▽
(** *** One operation of the concrete list against the abstract machine *)
Lemma ll_step_refines compare m fl hd l op k :
  ll_wf m fl hd l → can_alloc (S k) m fl →
  ∃ hd' m' fl' l',
    ll_step uninit compare op hd m = Ret ((abs_step compare op l.*2).1, hd', m') ∧
    ll_wf m' fl' hd' l' ∧ l'.*2 = (abs_step compare op l.*2).2 ∧ can_alloc k m' fl' ∧
    preserves l.*1 m fl m' fl' ∧ ∀ b, b ∈ l'.*1 → b ∈ l.*1 ∨ ¬ used m fl b.
Proof.
  intros Hwf Hcan. assert (Hcan' : can_alloc k m fl) by (unfold can_alloc in *; lia).
  destruct op as [d|d|d|d|d| |]; cbn [ll_step abs_step fst snd].
  - destruct (ll_add_to_end_spec m fl hd l d k Hwf Hcan) as (a & hd' & m' & fl' & Hr & ? & ? & ? & ?).
    exists hd', m', fl', (l ++ [(a, d)]). step_with Hr. rewrite fmap_app. split_and!; [done..|].
    intros b. rewrite fmap_app. cbn. rewrite elem_of_app, list_elem_of_singleton. intros [?| ->]; auto.
  - destruct (ll_add_to_start_spec m fl hd l d k Hwf Hcan) as (a & m' & fl' & Hr & ? & ? & ? & ?).
    eexists _, m', fl', ((a, d) :: l). step_with Hr. split_and!; [done..|].
    intros b. cbn. rewrite elem_of_cons. intros [-> |?]; auto.
  - destruct (ll_sorted_insert_spec compare m fl hd l d k Hwf Hcan) as (a & hd' & m' & fl' & Hr & ? & ? & ? & ?).
    eexists hd', m', fl', _. step_with Hr. split; [done|]. split; [done|].
    rewrite (insert_sorted_snd (cmp_le compare)). split_and!; [done..|].
    intros b Hb. apply list_elem_of_fmap in Hb as (y & -> & Hy).
    apply insert_sorted_elem in Hy as [-> |Hy]; [by right|left]. by apply list_elem_of_fmap_2.
  - exists hd, m, fl, l. rewrite (bind_ret _ _ _ _ _ (ll_find_spec compare m fl hd l d Hwf)).
    rewrite remove_first_snd. split; [|split_and!; by auto using preserves_refl].
    destruct (remove_first _ l) as [[[a x] l']|] eqn:E; [|done]. cbn.
    apply remove_first_elem in E. destruct (dseg_data _ _ _ _ _ _ _ (lw_dll _ _ _ _ Hwf) E) as (n & Hn & <-).
    by rewrite (bind_ret _ _ _ _ _ (load_Some _ _ _ Hn)).
  - pose proof (ll_del_spec compare m fl hd l d Hwf) as Hs. rewrite remove_first_snd.
    destruct (remove_first _ l) as [[[t x] l']|] eqn:E; cbn.
    + destruct Hs as (hd' & m' & Hr & ? & ? & ?). exists hd', m', (t :: fl), l'.
      step_with Hr. split_and!; [done..|by eapply can_alloc_freed|done|].
      intros b Hb. left. eapply remove_first_sub in E. by apply (list_elem_of_fmap_sub b E).
    + exists hd, m, fl, l. step_with Hs. split_and!; by auto using preserves_refl.
  - destruct l as [|[t x] l]; cbn.
    + exists None, m, fl, []. assert (hd = None) as -> by apply Hwf. split_and!; by auto using preserves_refl.
    + destruct (ll_delfirst_spec m fl hd t x l Hwf) as (hd' & m' & Hr & ? & ? & ?).
      exists hd', m', (t :: fl), l. step_with Hr.
      split_and!; [done..|by eapply can_alloc_freed|done|]. set_solver +.
  - destruct (ll_destroy_spec m fl hd l Hwf) as (m' & Hr & ? & ? & ?).
    exists None, m', (rev l.*1 ++ fl), []. step_with Hr. split_and!; try done; [|set_solver +].
    unfold can_alloc in *. rewrite length_app. lia.
Qed.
△
• YOUR GOAL: The lines to copy are those in the listing that contain the word "done".

• RESULT FOR THIS EXERCISE:
    exists hd', m', fl', (l ++ [(a, d)]). step_with Hr. rewrite fmap_app. split_and!; [done..|].
    eexists _, m', fl', ((a, d) :: l). step_with Hr. split_and!; [done..|].
    eexists hd', m', fl', _. step_with Hr. split; [done|]. split; [done|].
    rewrite (insert_sorted_snd (cmp_le compare)). split_and!; [done..|].
    destruct (remove_first _ l) as [[[a x] l']|] eqn:E; [|done]. cbn.
      step_with Hr. split_and!; [done..|by eapply can_alloc_freed|done|].
      split_and!; [done..|by eapply can_alloc_freed|done|]. set_solver +.
    exists None, m', (rev l.*1 ++ fl), []. step_with Hr. split_and!; try done; [|set_solver +].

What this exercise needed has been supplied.